Deep Learning of Brain Lesion Patterns for Predicting Future Disease Activity in Patients with Early Symptoms of Multiple Sclerosis

Multiple sclerosis (MS) is a neurological disease with an early course that is characterized by attacks of clinical worsening, separated by variable periods of remission. The ability to predict the risk of attacks in a given time frame can be used to identify patients who are likely to benefit from more proactive treatment.
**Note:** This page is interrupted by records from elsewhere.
(** The start codes [BitstreamConvert] gives to units it copies without a
    prologue: four bytes for the first unit of the output, three for the
    others. *)
Definition first_long (first : bool) (us : list (list Z))
    : list (bool * list Z) :=
  match us with
  | [] => []
  | u :: rest => (first, u) :: map (pair false) rest
  end.

(** The last unit of type [t] in a list of H.264 units, [acc] when there
    is none. *)
Fixpoint last_of_type (t : Z) (us : list (list Z)) (acc : option (list Z))
    : option (list Z) :=
  match us with
  | [] => acc
  | u :: rest =>
      last_of_type t rest
        (if Z.land (rd u 0) 0x1f =? t then Some u else acc)
  end.

(** The avcC record of one SPS and one PPS with 4-byte NAL sizes. *)
Definition avcc_record (sps pps : list Z) : list Z :=
  [1; rd sps 1; rd sps 2; rd sps 3; 0xff; 0xe1]
  ++ Avc.wb16 (len sps) ++ sps ++ [1] ++ Avc.wb16 (len pps) ++ pps.

(** The pointer and size [isom_write_avcc] holds for a parameter set:
    null when there is none, else the place of the unit [u] in [buf]. *)
Definition avcc_found (buf : list Z) (o : option (Z * Z))
    (u : option (list Z)) : Prop :=
  match o, u with
  | None, None => True
  | Some (p, sz), Some v =>
      0 <= p /\ sz = len v /\ span buf (Z.to_nat p) sz = v
  | _, _ => False
  end.

(** [annexb_unit], decided. *)
Definition annexb_unitb (u : list Z) : bool :=
  forallb (fun b => (0 <=? b) && (b <? 256)) u
  && negb (last u 0 =? 0)
  && forallb (fun i => negb (Avc.startcode_at u (Z.of_nat i)))
       (seq 0 (length u)).

(** A build like [plain_collaborators] in which the parser of byte streams
    and the writer of the avcC record are the functions above, for a
    buffer at address [addr]; where the assertion of [isom_write_avcc]
    fails, nothing is handed on. *)
Definition avc_collaborators (addr : Z) : Collaborators :=
  {| MasteringDisplayColourVolume := unit;
     maxLuminance := fun _ => 0;
     minLuminance := fun _ => 0;
     MasteringDisplayColourVolumeText := fun _ => EmptyString;
     ContentLightLevel := unit;
     maxContentLightLevel := fun _ => 0;
     maxFrameAverageLightLevel := fun _ => 0;
     Hdr10PlusMetadata := unit;
     SeiMessages := unit;
     ParseSeiRbspUnclearedEmulation := fun _ => tt;
     ExtractMasteringDisplayColourVolume := fun _ => None;
     ExtractContentLightLevel := fun _ => None;
     ExtractHdr10Plus := fun _ => None;
     RemoveHdr10PlusFromSeiNalu := fun b => b;
     create_rpu_nalu_for_hdr10plus := fun _ _ _ => [];
     HAVE_LIBDOVI := false;
     DoviRpuOpaque := list Z;
     dovi_parse_unspec62_nalu := fun b => b;
     dovi_rpu_get_header := fun _ => None;
     dovi_convert_rpu_with_mode := fun r _ => (-1, r);
     dovi_write_unspec62_nalu := fun _ => None;
     EqualsNoCase := String.eqb;
     avio_open_dyn_buf := 0;
     avc_parse_nal_units :=
       fun b => fst (Avc.avc_parse_nal_units addr b (len b));
     isom_write_avcc :=
       fun b =>
         match Avc.isom_write_avcc addr 0 b (len b) with
         | Some (r, _) => r
         | None => []
         end |}.

(** Annex-B extradata of one SPS and one PPS, and the converter
    [Open(false)] leaves for it. *)
Definition annexb_extradata : list Z :=
  [0; 0; 0; 1; 0x67; 0x64; 0; 0x28; 0; 0; 0; 1; 0x68; 0xEE].

Definition annexb_hints : CDVDStreamInfo :=
  {| codec := AV_CODEC_ID_H264; extradata := Some annexb_extradata;
     hdrType := HDR_TYPE_NONE; dovi := no_dovi; dovi_el_type := TYPE_NONE |}.

Definition annexb_opened : CBitstreamConverter :=
  snd (Open (E := avc_collaborators 0) (CBitstreamConverter_new annexb_hints)
         false).

(** * Properties *)

(** ** Lists and buffers *)

Lemma len_app (a b : list Z) : len (a ++ b) = len a + len b.
Proof. unfold len. rewrite length_app. lia. Qed.

Lemma len_nonneg (a : list Z) : 0 <= len a.
Proof. unfold len. lia. Qed.

Lemma len_repeat (k : Z) : 0 <= k -> len (repeat 0 (Z.to_nat k)) = k.
Proof. intros. unfold len. rewrite repeat_length. lia. Qed.

Lemma repeat_add (k1 k2 : Z) :
  0 <= k1 -> 0 <= k2 ->
  repeat 0 (Z.to_nat (k1 + k2))
  = repeat 0 (Z.to_nat k1) ++ repeat 0 (Z.to_nat k2).
Proof. intros. rewrite Z2Nat.inj_add by lia. apply repeat_app. Qed.

(** Growing a well-formed buffer keeps its bytes and adds [k] fresh ones. *)
Lemma av_realloc_grow (out : outbuf) (k : Z) :
  outbuf_ok out -> 0 <= k ->
  av_realloc (fst out) (snd out + k) = bytes_of out ++ repeat 0 (Z.to_nat k).
Proof.
  intros Hok Hk. unfold av_realloc, outbuf_ok, bytes_of in *.
  destruct out as [[l|] sz]; cbn [fst snd] in *; subst sz; unfold len.
  - rewrite firstn_all2 by lia. f_equal. f_equal. lia.
  - cbn [firstn length app]. rewrite firstn_nil. cbn [app]. f_equal. lia.
Qed.

(** A copy that exactly covers the middle part [x] of [a ++ x ++ b]. *)
Lemma memcpy_at (a x b src : list Z) (off n : Z) :
  len a = off -> len x = n -> len src = n ->
  memcpy (a ++ x ++ b) off src n = a ++ src ++ b.
Proof.
  unfold memcpy, len. intros Ha Hx Hs.
  assert (H1 : Z.to_nat off = length a) by lia.
  assert (H2 : Z.to_nat n = length x) by lia.
  assert (H3 : length src = length x) by lia.
  rewrite H1, H2.
  rewrite firstn_app, firstn_all, Nat.sub_diag, firstn_O, app_nil_r.
  f_equal.
  rewrite <- H3, firstn_all. f_equal.
  rewrite H3, app_assoc, skipn_app, length_app, Nat.sub_diag, skipn_O.
  rewrite skipn_all2 by (rewrite length_app; lia). reflexivity.
Qed.

Lemma start_code_len (o t : Z) :
  len (start_code o t)
  = if (o =? 0) || (t =? HEVC_NAL_UNSPEC62) then 4 else 3.
Proof.
  unfold start_code.
  destruct ((o =? 0) || (t =? HEVC_NAL_UNSPEC62)); reflexivity.
Qed.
In this paper, we aim to determine whether deep learning can extract, from segmented lesion masks, latent features that can predict short-term disease activity in patients with early MS symptoms more accurately than lesion volume, which is a very commonly used MS imaging biomarker. More specifically, we use convolutional neural networks to extract latent MS lesion patterns that are associated with early disease activity using lesion masks computed from baseline MR images. The main challenges are that lesion masks are generally sparse and the number of training samples is small relative to the dimensionality of the images. To cope with sparse voxel data, we propose utilizing the Euclidean distance transform (EDT) for increasing information density by populating each voxel with a distance value. To reduce the risk of overfitting resulting from high image dimensionality, we use a synergistic combination of downsampling, unsupervised pretraining, and regularization during training. A detailed analysis of the impact of EDT and unsupervised pretraining is presented. Using the MRIs from 140 subjects in a 7-fold cross-validation procedure, we demonstrate that our prediction model can achieve an accuracy rate of 72.9 % (SD = 10.3 %) over 2 years using baseline MR images only, which is significantly higher than the 65.0 % (SD = 14.6 %) that is attained with the traditional MRI biomarker of lesion load.